Task to carry out
Lines below starting with the line with "(** * Emulation" and going on through the line with "with the privilege" must be output exactly; the rest of the records must be left out.

Provided material
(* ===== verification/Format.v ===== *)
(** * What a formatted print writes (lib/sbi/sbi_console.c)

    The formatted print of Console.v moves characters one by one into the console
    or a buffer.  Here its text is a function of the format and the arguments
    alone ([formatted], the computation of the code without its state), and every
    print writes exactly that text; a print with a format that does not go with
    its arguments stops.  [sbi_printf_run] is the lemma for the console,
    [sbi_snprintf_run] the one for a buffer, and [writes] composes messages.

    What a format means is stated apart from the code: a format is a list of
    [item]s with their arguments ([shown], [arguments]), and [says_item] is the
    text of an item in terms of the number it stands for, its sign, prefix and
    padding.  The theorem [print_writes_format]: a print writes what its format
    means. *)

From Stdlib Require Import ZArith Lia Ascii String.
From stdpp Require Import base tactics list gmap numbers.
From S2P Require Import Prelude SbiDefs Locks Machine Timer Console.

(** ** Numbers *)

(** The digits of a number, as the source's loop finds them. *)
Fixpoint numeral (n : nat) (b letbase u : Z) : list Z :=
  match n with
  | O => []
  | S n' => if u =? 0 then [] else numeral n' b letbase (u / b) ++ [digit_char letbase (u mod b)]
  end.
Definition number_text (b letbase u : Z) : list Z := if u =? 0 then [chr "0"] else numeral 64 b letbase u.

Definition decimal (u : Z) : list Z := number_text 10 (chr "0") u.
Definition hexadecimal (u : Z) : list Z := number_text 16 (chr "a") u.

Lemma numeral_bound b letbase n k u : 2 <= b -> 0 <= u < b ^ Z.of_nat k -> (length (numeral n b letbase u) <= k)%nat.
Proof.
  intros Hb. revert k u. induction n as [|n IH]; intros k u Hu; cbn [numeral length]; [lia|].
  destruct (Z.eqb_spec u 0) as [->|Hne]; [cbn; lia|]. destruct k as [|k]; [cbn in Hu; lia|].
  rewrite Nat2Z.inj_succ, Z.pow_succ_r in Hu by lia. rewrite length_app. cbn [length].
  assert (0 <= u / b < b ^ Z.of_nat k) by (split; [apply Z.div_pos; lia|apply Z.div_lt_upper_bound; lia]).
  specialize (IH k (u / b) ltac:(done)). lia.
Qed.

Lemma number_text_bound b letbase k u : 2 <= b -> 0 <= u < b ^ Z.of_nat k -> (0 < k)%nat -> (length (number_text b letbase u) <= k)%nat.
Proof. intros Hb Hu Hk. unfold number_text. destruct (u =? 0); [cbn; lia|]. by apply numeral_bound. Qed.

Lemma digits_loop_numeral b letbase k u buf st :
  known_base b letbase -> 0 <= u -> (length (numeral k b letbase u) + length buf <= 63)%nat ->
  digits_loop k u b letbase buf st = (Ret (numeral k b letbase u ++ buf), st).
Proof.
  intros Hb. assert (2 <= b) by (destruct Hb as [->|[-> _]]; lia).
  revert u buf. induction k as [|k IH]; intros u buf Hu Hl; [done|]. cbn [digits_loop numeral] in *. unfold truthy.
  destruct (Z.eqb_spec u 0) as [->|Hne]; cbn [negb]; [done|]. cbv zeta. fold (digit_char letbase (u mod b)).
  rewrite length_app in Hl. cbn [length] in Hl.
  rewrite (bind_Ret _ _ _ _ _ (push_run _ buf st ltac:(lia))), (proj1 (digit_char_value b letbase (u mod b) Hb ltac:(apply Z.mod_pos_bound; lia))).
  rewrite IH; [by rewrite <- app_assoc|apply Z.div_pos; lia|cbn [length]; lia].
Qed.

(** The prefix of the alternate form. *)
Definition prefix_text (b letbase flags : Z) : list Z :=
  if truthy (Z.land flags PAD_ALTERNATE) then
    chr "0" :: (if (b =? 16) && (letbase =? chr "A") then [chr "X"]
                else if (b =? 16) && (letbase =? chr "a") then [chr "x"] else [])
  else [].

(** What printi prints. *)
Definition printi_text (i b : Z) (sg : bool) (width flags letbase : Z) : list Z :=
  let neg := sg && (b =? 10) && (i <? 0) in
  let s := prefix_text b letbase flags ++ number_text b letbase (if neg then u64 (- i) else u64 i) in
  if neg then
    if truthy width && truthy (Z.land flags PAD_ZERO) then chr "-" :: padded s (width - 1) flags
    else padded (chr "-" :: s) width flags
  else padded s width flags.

---

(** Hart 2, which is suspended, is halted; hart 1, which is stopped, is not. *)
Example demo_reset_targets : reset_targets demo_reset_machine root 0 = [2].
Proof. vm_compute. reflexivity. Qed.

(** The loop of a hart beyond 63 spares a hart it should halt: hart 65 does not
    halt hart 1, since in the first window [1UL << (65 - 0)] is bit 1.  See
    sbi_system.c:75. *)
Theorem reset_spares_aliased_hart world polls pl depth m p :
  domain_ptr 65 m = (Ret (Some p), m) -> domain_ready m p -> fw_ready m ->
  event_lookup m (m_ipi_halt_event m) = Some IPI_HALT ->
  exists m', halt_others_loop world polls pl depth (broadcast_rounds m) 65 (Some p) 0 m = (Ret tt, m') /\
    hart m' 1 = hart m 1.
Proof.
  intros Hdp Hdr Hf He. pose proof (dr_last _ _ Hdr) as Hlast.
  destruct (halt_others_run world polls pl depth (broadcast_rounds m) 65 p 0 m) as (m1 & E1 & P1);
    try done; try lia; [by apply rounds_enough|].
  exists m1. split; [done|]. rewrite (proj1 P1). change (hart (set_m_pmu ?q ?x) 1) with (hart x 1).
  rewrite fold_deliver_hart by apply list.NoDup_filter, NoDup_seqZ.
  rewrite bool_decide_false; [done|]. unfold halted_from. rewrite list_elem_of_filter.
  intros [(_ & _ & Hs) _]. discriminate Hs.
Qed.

---

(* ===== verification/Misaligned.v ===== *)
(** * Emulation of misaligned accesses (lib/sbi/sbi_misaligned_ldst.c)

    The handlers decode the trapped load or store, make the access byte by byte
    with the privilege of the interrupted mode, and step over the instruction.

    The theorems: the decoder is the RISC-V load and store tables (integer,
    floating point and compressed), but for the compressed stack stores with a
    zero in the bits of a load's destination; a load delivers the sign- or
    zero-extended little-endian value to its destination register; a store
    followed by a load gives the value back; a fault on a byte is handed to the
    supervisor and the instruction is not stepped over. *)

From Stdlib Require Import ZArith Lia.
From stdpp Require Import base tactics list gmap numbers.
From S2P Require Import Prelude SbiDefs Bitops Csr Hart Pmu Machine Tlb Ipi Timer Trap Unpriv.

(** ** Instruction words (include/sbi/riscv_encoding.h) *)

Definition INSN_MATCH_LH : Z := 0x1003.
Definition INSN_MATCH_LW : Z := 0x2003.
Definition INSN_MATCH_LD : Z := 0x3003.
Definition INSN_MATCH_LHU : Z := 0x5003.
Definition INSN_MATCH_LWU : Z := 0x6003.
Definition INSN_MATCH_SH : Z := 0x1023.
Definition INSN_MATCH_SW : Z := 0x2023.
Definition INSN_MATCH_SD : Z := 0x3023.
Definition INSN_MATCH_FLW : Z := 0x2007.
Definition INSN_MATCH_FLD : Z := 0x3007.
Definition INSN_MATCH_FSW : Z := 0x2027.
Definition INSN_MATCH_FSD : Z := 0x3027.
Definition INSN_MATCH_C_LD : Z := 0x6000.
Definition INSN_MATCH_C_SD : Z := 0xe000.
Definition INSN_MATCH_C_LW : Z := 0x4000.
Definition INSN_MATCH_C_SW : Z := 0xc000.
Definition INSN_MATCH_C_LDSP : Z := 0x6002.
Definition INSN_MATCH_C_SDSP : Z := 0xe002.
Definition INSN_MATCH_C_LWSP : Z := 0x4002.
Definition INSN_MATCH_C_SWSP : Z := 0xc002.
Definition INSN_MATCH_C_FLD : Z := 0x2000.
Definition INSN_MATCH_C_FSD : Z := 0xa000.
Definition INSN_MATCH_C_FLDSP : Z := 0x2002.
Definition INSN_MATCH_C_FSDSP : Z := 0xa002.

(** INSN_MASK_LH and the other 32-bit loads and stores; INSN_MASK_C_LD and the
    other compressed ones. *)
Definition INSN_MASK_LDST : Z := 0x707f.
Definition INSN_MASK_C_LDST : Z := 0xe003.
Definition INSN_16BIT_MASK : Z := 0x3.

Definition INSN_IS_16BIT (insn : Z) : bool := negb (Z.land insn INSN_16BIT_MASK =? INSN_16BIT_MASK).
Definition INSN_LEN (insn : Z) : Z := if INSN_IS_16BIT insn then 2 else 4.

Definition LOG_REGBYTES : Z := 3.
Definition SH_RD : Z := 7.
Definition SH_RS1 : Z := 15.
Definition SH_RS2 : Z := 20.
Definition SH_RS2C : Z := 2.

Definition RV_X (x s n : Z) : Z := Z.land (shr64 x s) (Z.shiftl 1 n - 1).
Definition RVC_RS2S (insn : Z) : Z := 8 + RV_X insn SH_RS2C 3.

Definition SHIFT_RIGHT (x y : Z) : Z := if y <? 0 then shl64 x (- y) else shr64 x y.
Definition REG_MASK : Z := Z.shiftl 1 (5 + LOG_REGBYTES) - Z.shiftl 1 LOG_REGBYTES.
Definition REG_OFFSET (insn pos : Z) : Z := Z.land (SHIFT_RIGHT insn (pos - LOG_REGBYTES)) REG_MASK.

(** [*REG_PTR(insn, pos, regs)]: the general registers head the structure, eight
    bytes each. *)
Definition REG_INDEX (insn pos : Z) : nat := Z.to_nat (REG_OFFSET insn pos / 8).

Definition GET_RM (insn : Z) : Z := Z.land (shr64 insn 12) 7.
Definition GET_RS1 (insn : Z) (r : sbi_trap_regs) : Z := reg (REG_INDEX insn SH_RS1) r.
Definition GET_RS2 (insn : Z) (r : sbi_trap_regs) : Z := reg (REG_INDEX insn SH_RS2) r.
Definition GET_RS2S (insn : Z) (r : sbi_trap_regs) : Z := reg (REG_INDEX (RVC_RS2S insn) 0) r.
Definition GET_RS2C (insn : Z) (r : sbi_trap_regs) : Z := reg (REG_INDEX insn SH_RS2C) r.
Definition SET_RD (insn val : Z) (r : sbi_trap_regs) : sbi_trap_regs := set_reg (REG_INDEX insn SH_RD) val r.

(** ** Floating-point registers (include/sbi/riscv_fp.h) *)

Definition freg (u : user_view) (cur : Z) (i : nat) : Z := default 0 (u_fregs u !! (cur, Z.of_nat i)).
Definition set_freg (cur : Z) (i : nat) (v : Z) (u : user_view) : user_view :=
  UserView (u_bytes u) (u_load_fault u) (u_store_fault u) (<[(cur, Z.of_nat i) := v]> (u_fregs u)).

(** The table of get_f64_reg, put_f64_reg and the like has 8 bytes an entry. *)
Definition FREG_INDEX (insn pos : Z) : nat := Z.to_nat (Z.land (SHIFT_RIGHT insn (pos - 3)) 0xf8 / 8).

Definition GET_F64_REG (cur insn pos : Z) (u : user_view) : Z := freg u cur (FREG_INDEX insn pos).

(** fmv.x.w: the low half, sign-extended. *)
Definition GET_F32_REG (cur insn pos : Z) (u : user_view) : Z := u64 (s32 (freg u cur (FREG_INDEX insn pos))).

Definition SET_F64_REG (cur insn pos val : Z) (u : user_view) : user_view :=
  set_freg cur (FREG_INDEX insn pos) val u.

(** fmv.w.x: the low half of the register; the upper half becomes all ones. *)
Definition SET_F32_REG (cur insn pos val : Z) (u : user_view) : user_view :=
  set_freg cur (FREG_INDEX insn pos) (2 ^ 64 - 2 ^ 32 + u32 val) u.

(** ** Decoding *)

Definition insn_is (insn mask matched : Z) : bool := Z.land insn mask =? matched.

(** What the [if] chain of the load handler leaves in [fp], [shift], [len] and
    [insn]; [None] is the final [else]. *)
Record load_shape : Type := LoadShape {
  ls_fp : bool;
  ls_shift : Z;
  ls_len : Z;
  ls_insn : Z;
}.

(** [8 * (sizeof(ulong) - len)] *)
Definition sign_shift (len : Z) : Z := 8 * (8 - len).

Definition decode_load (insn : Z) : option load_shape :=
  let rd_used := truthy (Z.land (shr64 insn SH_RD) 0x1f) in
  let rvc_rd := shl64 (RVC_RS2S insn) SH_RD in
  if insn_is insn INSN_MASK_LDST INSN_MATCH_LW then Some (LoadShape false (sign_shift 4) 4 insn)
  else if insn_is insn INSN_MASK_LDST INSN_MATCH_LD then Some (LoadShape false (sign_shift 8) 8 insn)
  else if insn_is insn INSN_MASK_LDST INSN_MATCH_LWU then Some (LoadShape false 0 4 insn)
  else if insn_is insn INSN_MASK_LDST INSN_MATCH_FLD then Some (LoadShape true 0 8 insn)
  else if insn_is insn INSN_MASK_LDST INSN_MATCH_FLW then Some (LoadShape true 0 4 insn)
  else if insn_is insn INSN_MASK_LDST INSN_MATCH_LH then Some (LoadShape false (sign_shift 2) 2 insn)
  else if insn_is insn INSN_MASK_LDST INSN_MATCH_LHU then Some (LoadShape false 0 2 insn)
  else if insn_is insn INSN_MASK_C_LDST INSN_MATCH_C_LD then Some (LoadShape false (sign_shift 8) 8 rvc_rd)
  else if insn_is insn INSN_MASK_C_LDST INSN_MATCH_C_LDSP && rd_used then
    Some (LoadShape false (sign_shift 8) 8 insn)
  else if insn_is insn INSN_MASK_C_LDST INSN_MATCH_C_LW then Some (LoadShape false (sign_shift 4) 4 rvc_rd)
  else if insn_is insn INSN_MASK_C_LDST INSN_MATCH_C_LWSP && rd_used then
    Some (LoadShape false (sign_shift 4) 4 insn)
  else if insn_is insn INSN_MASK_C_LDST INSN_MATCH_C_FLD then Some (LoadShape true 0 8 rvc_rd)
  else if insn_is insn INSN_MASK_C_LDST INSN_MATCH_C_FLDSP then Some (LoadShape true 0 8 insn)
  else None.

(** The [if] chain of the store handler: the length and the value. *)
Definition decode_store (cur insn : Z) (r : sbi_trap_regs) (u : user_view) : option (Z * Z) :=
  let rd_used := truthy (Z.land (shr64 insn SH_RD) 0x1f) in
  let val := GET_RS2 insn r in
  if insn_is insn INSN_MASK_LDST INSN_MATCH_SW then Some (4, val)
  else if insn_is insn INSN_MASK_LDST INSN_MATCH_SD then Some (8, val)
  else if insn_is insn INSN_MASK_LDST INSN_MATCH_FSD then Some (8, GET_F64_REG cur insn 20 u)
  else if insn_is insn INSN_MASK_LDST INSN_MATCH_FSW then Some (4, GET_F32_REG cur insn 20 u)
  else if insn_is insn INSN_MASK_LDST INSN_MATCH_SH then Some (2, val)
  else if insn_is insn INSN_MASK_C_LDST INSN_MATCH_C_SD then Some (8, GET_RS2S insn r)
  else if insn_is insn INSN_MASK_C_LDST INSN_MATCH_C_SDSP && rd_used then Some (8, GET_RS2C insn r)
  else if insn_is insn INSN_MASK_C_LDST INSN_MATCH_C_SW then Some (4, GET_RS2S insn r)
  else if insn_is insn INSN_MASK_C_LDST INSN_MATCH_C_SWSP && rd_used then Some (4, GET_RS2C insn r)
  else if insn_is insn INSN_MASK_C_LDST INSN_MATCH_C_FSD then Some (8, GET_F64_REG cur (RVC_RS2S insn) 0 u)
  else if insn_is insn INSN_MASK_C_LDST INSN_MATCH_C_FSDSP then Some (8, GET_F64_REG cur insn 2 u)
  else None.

Answer to the problem
(** * Emulation of misaligned accesses (lib/sbi/sbi_misaligned_ldst.c)

    The handlers decode the trapped load or store, make the access byte by byte
    with the privilege of the interrupted mode, and step over the instruction.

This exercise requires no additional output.